## WORK REQUEST
Scan the records below for the string "calls" and return every line where it appears.

## DATA RECORDS
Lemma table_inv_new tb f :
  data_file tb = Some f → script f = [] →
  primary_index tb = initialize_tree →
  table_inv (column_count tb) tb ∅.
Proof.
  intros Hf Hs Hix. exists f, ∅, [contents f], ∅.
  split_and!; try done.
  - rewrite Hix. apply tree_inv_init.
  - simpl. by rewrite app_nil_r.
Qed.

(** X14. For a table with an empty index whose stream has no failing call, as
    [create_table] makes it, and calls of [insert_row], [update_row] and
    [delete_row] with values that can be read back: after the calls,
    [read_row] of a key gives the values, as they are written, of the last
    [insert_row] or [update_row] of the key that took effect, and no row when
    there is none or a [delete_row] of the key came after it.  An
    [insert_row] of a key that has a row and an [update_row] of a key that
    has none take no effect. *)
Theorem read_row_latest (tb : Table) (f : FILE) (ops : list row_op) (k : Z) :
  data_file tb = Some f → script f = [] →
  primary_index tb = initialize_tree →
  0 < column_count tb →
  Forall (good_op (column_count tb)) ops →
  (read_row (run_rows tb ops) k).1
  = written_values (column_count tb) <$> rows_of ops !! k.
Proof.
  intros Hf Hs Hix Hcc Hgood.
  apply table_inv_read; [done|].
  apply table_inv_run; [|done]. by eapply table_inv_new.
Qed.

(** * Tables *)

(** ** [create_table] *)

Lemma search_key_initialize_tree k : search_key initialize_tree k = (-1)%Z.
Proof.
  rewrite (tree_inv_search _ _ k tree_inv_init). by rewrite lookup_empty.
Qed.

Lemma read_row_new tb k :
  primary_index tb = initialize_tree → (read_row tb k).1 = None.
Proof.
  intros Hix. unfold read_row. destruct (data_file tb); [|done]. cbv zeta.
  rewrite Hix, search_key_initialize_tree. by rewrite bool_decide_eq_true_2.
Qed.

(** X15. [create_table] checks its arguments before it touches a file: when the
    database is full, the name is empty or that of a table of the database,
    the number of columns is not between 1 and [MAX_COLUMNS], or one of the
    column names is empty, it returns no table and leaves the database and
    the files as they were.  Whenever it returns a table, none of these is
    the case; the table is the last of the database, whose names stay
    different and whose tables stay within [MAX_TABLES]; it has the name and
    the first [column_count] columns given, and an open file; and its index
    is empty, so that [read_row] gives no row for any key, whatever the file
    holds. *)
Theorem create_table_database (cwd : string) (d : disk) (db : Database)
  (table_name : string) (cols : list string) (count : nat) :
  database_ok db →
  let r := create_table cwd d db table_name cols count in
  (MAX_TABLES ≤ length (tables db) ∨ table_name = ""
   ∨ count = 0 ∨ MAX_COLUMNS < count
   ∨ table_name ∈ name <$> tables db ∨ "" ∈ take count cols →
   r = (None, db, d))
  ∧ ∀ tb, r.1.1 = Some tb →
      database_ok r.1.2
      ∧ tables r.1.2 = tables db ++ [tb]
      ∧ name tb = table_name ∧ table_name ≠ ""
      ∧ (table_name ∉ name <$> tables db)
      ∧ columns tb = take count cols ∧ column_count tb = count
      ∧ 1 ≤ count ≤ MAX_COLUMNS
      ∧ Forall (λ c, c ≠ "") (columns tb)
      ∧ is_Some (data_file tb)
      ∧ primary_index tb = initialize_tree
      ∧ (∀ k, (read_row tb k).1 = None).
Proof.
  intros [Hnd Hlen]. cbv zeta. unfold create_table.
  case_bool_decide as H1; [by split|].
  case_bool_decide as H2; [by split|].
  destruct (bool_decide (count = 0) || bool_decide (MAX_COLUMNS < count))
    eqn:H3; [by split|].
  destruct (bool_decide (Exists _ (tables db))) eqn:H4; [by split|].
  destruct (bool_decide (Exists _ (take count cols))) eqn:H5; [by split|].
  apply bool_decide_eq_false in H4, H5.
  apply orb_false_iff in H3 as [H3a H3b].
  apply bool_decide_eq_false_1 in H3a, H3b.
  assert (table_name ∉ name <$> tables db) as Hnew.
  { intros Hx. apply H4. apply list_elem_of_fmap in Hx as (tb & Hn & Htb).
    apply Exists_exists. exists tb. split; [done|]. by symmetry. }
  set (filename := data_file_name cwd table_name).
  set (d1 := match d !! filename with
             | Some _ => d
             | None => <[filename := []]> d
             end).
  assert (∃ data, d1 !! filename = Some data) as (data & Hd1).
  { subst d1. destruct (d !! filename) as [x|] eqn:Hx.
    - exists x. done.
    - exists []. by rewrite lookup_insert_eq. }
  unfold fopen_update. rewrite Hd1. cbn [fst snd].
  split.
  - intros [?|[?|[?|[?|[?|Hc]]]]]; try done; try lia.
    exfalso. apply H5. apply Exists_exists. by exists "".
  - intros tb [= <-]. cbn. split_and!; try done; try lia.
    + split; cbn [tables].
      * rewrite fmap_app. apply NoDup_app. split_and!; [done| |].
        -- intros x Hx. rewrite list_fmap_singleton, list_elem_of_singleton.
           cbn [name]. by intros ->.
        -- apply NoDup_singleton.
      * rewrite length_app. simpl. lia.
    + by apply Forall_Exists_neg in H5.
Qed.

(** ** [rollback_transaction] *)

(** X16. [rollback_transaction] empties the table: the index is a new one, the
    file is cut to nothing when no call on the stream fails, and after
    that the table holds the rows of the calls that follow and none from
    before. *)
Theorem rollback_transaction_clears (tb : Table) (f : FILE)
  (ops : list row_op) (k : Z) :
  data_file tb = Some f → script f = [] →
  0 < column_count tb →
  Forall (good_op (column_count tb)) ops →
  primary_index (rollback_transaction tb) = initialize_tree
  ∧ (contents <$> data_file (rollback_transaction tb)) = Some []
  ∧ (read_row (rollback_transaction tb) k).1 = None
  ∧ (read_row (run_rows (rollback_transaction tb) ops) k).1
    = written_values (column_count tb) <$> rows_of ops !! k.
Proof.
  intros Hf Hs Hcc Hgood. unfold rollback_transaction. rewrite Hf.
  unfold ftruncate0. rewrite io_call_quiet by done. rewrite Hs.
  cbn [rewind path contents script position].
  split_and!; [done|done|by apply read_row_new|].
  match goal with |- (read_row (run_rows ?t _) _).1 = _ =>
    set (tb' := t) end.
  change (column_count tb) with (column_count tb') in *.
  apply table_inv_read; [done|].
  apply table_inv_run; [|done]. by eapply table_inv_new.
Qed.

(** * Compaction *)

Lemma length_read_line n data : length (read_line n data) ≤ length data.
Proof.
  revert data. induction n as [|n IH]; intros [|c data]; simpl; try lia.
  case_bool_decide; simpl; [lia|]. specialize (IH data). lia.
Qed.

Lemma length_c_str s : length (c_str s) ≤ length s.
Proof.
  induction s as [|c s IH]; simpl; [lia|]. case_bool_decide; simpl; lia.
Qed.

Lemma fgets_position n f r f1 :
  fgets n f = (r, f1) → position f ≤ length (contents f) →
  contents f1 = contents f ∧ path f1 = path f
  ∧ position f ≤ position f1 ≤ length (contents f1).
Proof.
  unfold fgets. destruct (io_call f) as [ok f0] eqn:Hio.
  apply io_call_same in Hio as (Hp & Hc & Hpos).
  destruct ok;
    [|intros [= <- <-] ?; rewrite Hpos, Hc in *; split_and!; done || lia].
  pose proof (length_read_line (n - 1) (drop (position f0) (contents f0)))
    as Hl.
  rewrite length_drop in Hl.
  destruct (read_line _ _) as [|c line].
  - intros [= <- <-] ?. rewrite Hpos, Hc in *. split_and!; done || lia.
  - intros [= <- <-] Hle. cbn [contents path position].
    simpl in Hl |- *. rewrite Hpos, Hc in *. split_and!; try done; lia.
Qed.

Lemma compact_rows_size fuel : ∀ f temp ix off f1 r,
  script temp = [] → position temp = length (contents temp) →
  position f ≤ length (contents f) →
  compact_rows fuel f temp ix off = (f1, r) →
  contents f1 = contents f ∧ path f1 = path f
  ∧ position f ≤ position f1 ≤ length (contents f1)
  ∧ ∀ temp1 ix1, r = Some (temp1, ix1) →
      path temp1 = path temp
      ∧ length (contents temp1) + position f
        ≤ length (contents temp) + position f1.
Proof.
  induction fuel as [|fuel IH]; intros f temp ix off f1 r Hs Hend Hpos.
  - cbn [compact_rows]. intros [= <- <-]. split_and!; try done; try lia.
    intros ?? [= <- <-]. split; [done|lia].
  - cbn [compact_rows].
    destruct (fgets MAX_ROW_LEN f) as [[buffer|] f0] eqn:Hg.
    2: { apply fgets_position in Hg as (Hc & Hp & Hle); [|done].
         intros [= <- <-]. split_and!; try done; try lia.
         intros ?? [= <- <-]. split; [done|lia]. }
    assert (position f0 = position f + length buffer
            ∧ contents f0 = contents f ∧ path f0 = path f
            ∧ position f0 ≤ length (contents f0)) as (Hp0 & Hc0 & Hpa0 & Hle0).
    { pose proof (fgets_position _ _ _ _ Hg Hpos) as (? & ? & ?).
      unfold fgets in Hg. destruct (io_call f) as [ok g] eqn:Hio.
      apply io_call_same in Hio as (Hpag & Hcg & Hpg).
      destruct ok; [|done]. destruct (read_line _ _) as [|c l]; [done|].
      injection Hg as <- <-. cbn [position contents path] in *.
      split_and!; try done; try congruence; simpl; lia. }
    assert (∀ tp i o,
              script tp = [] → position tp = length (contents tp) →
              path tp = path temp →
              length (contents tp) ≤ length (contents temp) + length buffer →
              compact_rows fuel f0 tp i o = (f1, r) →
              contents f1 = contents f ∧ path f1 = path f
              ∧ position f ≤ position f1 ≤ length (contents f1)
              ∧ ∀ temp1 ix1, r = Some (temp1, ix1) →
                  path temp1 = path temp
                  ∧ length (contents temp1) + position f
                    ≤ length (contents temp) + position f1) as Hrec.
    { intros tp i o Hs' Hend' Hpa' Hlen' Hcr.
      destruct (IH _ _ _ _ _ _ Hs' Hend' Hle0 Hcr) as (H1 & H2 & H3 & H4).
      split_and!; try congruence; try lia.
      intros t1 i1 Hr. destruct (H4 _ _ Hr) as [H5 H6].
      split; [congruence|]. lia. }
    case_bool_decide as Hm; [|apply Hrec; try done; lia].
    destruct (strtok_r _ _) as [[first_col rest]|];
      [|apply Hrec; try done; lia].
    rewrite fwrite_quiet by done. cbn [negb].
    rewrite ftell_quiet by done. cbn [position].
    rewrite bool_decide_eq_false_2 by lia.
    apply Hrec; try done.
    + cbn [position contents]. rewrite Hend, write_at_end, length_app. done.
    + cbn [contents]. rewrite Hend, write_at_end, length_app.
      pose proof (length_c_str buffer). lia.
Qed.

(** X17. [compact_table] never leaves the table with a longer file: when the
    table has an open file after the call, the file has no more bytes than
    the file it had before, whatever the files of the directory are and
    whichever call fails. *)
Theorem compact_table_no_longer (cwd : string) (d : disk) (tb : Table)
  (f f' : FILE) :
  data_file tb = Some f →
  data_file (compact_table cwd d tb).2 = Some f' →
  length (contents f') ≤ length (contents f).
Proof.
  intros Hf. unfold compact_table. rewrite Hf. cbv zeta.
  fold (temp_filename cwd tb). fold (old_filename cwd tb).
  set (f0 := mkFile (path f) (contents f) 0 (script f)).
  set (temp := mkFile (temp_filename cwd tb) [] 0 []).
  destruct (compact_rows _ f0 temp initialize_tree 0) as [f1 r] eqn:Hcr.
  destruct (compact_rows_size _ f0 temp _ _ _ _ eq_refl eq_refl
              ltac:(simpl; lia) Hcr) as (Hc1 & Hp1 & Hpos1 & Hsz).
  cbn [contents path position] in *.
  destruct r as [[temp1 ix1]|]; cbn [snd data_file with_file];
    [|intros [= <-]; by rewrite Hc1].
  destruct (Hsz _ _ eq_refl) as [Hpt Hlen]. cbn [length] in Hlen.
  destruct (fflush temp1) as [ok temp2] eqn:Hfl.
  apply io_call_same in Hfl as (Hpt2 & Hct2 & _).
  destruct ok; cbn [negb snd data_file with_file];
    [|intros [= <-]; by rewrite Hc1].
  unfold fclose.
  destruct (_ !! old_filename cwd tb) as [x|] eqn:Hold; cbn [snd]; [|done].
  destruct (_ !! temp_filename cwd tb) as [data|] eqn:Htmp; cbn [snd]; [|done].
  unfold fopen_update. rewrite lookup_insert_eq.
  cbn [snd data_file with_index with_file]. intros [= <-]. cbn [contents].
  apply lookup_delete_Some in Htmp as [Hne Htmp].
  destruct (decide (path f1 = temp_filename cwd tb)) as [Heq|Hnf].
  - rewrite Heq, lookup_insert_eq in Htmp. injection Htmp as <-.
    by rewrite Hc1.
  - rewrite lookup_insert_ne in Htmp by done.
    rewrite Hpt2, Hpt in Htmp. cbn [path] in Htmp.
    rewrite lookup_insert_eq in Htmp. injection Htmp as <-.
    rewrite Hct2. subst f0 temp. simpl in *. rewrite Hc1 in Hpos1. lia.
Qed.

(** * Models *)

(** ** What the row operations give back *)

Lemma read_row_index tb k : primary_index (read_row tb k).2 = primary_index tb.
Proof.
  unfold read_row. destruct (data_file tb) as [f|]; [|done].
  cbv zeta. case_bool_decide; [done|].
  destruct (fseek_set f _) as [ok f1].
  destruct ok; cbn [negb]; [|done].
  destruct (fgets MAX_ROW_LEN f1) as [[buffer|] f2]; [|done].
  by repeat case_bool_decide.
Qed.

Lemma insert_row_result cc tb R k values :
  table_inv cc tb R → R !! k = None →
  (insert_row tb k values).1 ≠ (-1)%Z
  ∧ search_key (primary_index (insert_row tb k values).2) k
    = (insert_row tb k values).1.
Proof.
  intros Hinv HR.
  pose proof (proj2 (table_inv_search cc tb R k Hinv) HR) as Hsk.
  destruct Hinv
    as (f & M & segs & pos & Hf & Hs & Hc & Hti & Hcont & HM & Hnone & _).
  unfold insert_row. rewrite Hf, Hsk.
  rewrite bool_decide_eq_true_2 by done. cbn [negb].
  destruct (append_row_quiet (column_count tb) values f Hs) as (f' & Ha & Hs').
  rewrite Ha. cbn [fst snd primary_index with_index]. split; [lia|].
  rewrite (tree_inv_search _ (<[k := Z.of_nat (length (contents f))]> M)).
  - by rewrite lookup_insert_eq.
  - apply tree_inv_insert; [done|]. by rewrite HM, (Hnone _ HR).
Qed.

## OUTPUT BELOW
    [create_table] makes it, and calls of [insert_row], [update_row] and
    [delete_row] with values that can be read back: after the calls,
    that the table holds the rows of the calls that follow and none from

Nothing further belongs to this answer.